I must have looked blank.

“He’s got extra foot pegs up front, and a forward-positioned custom-shift-and-brake assembly so he can stretch out his feet. This guy is into serious puttin’.”

“And you’re sure this is the same bike we saw at Silvestre’s grave?”

“Same righteous hog. But that’s not my only clue.”

I knew I was in over my depth, and said nothing.

“Look at this.” He pointed at the gas tank. “He’s sculpted the tank with some kind of molding material. What does that look like to you?”

I bent close. The front end did look odd, but the shape brought nothing to mind. I peered at it, forcing my brain cells to draw meaning from the tapered form.

Then I saw it.

“Is that unusual?” I asked.

“It’s the only one I’ve ever seen. The guy’s a regular Rodin with bondo.”

He stared at the screen, mesmerized. Then, “Yeah! Jammin’ in the wind sitting on a snake’s head. Hee ha—”

He stopped short and an odd look crossed his face. Then he leaned in, back, then in again, like a bird sighting on a curious insect.

“Can you bring that guy’s face up?”

“The one on the bike?”

“Yeah.”

“It will blur as I enlarge it.”

“Try.”

I did, then went through the same manipulations I’d performed with
Claudel. As lines and shadows shifted, congealing pixels into recognizable features, then reordering them into meaningless patterns of color and shape, I gradually realized what my nephew had spotted.

In twenty minutes I’d done what I could do. During that time we had not spoken.

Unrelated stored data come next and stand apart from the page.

(** A text without header line (no line with "caption" or "song" in it)
    yields nothing: line-based recovery then returns the output of the mock
    generator for the empty prompt. *)
Theorem recovery_without_headers (response_text : str) (max_outputs : Z) :
  Forall (no_header lower) (split newline response_text) ->
  parse_gemini_response lower response_text max_outputs
  = get_mock_response lower [] max_outputs.
Proof.
  intros H. unfold parse_gemini_response.
  rewrite (parse_lines_without_headers max_outputs _ (mkParser [] [] None)
             eq_refl H).
  cbn [bind p_captions p_songs]. rewrite get_mock_response_ok.
  change (len (@nil value)) with 0.
  destruct (0 <? max_outputs) eqn:G; cbn [orb bind captions songs].
  - apply Z.ltb_lt in G.
    set (mc := map (pick base_captions (seed_value [])) (range max_outputs)).
    set (ms := map (pick (select_songs lower []) (seed_value []))
                   (range max_outputs)).
    assert (Lmc : len mc = max_outputs)
      by (unfold mc; rewrite len_map, len_range; lia).
    assert (Lms : len ms = max_outputs)
      by (unfold ms; rewrite len_map, len_range; lia).
    unfold fill. change (len (@nil value)) with 0. rewrite Z.sub_0_r.
    change (@nil value) with (firstn 0 mc) at 1.
    rewrite (pad_prefix max_outputs mc Lmc) by (unfold len in Lmc; lia).
    cbn [bind]. change (@nil value) with (firstn 0 ms) at 1.
    rewrite (pad_prefix max_outputs ms Lms) by (unfold len in Lms; lia).
    cbn [bind fst snd]. rewrite !upto_all by lia. reflexivity.
  - apply Z.ltb_ge in G. cbn [fst snd]. rewrite !upto_nil.
    unfold range. replace (Z.to_nat max_outputs) with 0%nat by lia.
    reflexivity.
Qed.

I broke the silence.

“What made you recognize him?”

“I’m not sure. Maybe the jaw. Maybe the nose. It grabbed me as I was pointing out the snake’s head. Before that I hadn’t even noticed the rider.”

We stared at the man on the marvelous hog. And he looked into space, intent on a happening long since past.

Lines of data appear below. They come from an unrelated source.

(** C9: level conversion is monotone for the order Debug < Info < Warn <
    Error of the iris levels, and only ever yields one of these four. *)
Theorem convertLevel_monotone : forall a b : slog.Level,
  a <= b ->
  (iris.Level_rank (convertLevel a) <= iris.Level_rank (convertLevel b))%nat
  /\ (convertLevel a = iris.Debug \/ convertLevel a = iris.Info
      \/ convertLevel a = iris.Warn \/ convertLevel a = iris.Error).
Proof.
  intros a b Hab. unfold convertLevel, slog.LevelDebug, slog.LevelInfo, slog.LevelWarn.
  destruct (Z.leb_spec a (-4)); destruct (Z.leb_spec a 0); destruct (Z.leb_spec a 4);
    destruct (Z.leb_spec b (-4)); destruct (Z.leb_spec b 0); destruct (Z.leb_spec b 4);
    simpl; split; try lia; auto.
Qed.

(** [convertLevel_monotone] at the levels 0 (info) and 2. *)
Lemma convertLevel_monotone_witness :
  slog.LevelInfo <= 2
  /\ (iris.Level_rank (convertLevel slog.LevelInfo) <= iris.Level_rank (convertLevel 2%Z))%nat
  /\ (convertLevel slog.LevelInfo = iris.Debug \/ convertLevel slog.LevelInfo = iris.Info
      \/ convertLevel slog.LevelInfo = iris.Warn \/ convertLevel slog.LevelInfo = iris.Error).
Proof.
  split; [unfold slog.LevelInfo; lia|].
  apply (convertLevel_monotone slog.LevelInfo 2). unfold slog.LevelInfo. lia.
Defined.

(** ** The hand-off queue while it is open *)

Lemma Handle_arm_send : forall ctx record p, inv p ->
  Handle_arm HandleSend ctx record p = Ok (stored record p, None).
Proof.
  intros ctx record p (Hr & _). unfold Handle_arm, send, stored.
  rewrite Hr. reflexivity.
Qed.

Lemma Handle_arm_closed : forall ctx record p, inv p ->
  Handle_arm HandleClosed ctx record p = Ok (p, Some "slog provider closed").
Proof.
  intros ctx record p Hinv. unfold Handle_arm.
  rewrite (recv_signal_inv _ Hinv), Provider_eta. reflexivity.
Qed.

Lemma Read_arm_record : forall ctx p r rest, buffered p = r :: rest ->
  Read_arm ReadRecord ctx p = (taken p, (Some (convertSlogRecord r), None)).
Proof.
  intros ctx p r rest Hb. unfold buffered in Hb.
  unfold Read_arm, recv, taken. rewrite Hb. reflexivity.
Qed.

Lemma Read_arm_closed : forall ctx p, inv p ->
  Read_arm ReadClosed ctx p = (p, (None, None)).
Proof.
  intros ctx p Hinv. unfold Read_arm.
  rewrite (recv_signal_inv _ Hinv), Provider_eta. reflexivity.
Qed.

“Did he ever mention riding with the Angels?”

“He’s not wearing colors.”

“Did he, Kit?”

My nephew sighed.

“No.”

“Does he hang with them now?”

“Oh, please. You’ve seen the guy.”

Yes. I’d seen the guy. On a country road in St-Basile-le-Grand. Across a dinner table. On the late-night news. And in my own home.

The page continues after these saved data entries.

(** * Macro-indicator pipeline of investment-dashboard: a shallow embedding

    Python sources embedded here:
    - app/client/fred_macro_data_client.py   (FRED client, series shape)
    - src/client/fred_macro_data_client.py   (FRED client, "latest" shape)
    - src/client/trading_economics_client.py (PMI client, "latest" shape)
    - src/client/yahoo_finance_client.py     (commodity client)
    - app/repository/macro_indicator_repo.py (MacroIndicatorRepository)
    - app/service/macro_data_service.py      (MacroDataService)

    Conventions.
    - A Python/numpy float is [flt]: [Fin z] is a number (amounts kept as
      integers, e.g. yields in basis points) and [NaN] is the missing value
      pandas produces; arithmetic with [NaN] gives [NaN].
    - A datetime or pandas Timestamp is a [Z] counting microseconds since
      1970-01-01T00:00:00; its calendar day is the floor division by
      [us_per_day].
    - A pandas Series is an association list from timestamps to floats, in
      index order.
    - A Python dict is an association list with Python's insertion
      semantics (re-assigning a key keeps its position).
    - The database is MySQL through PyMySQL
      ([DATABASE_URL = "mysql+pymysql://..."], app/config/db_config.py):
      PyMySQL's [escape_float] refuses [nan] ("nan can not be used with
      MySQL"), so a commit that writes a NaN value raises
      [ProgrammingError] before anything reaches the server. *)

From Stdlib Require Import ZArith List String Bool Lia.
Import ListNotations.
Open Scope Z_scope.
Open Scope list_scope.

(* ------------------------------------------------------------------ *)
(** ** Floats, timestamps, series *)

Inductive flt : Type :=
| Fin (z : Z)
| NaN.

(** [a - b] on numpy floats. *)
Definition fsub (a b : flt) : flt :=
  match a, b with
  | Fin x, Fin y => Fin (x - y)
  | _, _ => NaN
  end.

(** [pd.notna(v)] *)
Definition notna (v : flt) : bool :=
  match v with Fin _ => true | NaN => false end.

Definition us_per_day : Z := 86400000000.

(** The timestamp of midnight starting day number [d]. *)
Definition midnight (d : Z) : Z := d * us_per_day.

(** The calendar day of a timestamp. *)
Definition day_of (t : Z) : Z := t / us_per_day.

Definition Series := list (Z * flt).

(** [s.get(d)]: the value at index [d], if [d] is in the index. *)
Fixpoint series_at (d : Z) (s : Series) : option flt :=
  match s with
  | [] => None
  | (d', v) :: s' => if d =? d' then Some v else series_at d s'
  end.

(** [s.dropna()] *)
Definition dropna (s : Series) : Series :=
  filter (fun '(_, v) => notna v) s.

(** A strictly increasing index (what FRED returns for a series). *)
Fixpoint increasing (s : Series) : bool :=
  match s with
  | [] => true
  | (d, _) :: s' =>
      forallb (fun '(d', _) => d <? d') s' && increasing s'
  end.

(* ------------------------------------------------------------------ *)
(** ** [Series.align] (default [join='outer']) and [Series.__sub__]

    pandas aligns two series with monotonic indexes by a merge of the two
    indexes: the result index is the sorted union, and a position missing
    from one side holds [NaN] on that side. *)

Fixpoint align_join (a b : Series) : list (Z * (flt * flt)) :=
  match a with
  | [] => map (fun '(d, y) => (d, (NaN, y))) b
  | (da, x) :: a' =>
      (fix align_b (bb : Series) : list (Z * (flt * flt)) :=
         match bb with
         | [] => map (fun '(d, x0) => (d, (x0, NaN))) a
         | (db, y) :: b' =>
             if da <? db then (da, (x, NaN)) :: align_join a' bb
             else if db <? da then (db, (NaN, y)) :: align_b b'
             else (da, (x, y)) :: align_join a' b'
         end) b
  end.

The man on the bike was Lyle Crease.

W
ORDS AND IMAGES FLASHED IN MY BRAIN.
P
ASCAL’S FACE IN
neon and shadow. George Dorsey mumbling my name to a paramedic. A glossy eyeball.

“. . . are you going to do?” Kit asked.

“Call Isabelle, then go to bed.” I closed down the program and slid the CD into its holder.

“That’s it?”

“That’s it.”

Sometimes when thoughts are ricocheting inside my head, the best strategy is to lay back and let them find their own patterns.

“Aren’t you curious?”

“Very. And I
will
find out if Crease has ties to the Hells Angels. But not tonight.”

“I could ask around.”

“That is precisely what you will
not
do,” I snapped. “He could be a dangerous man with dangerous friends.”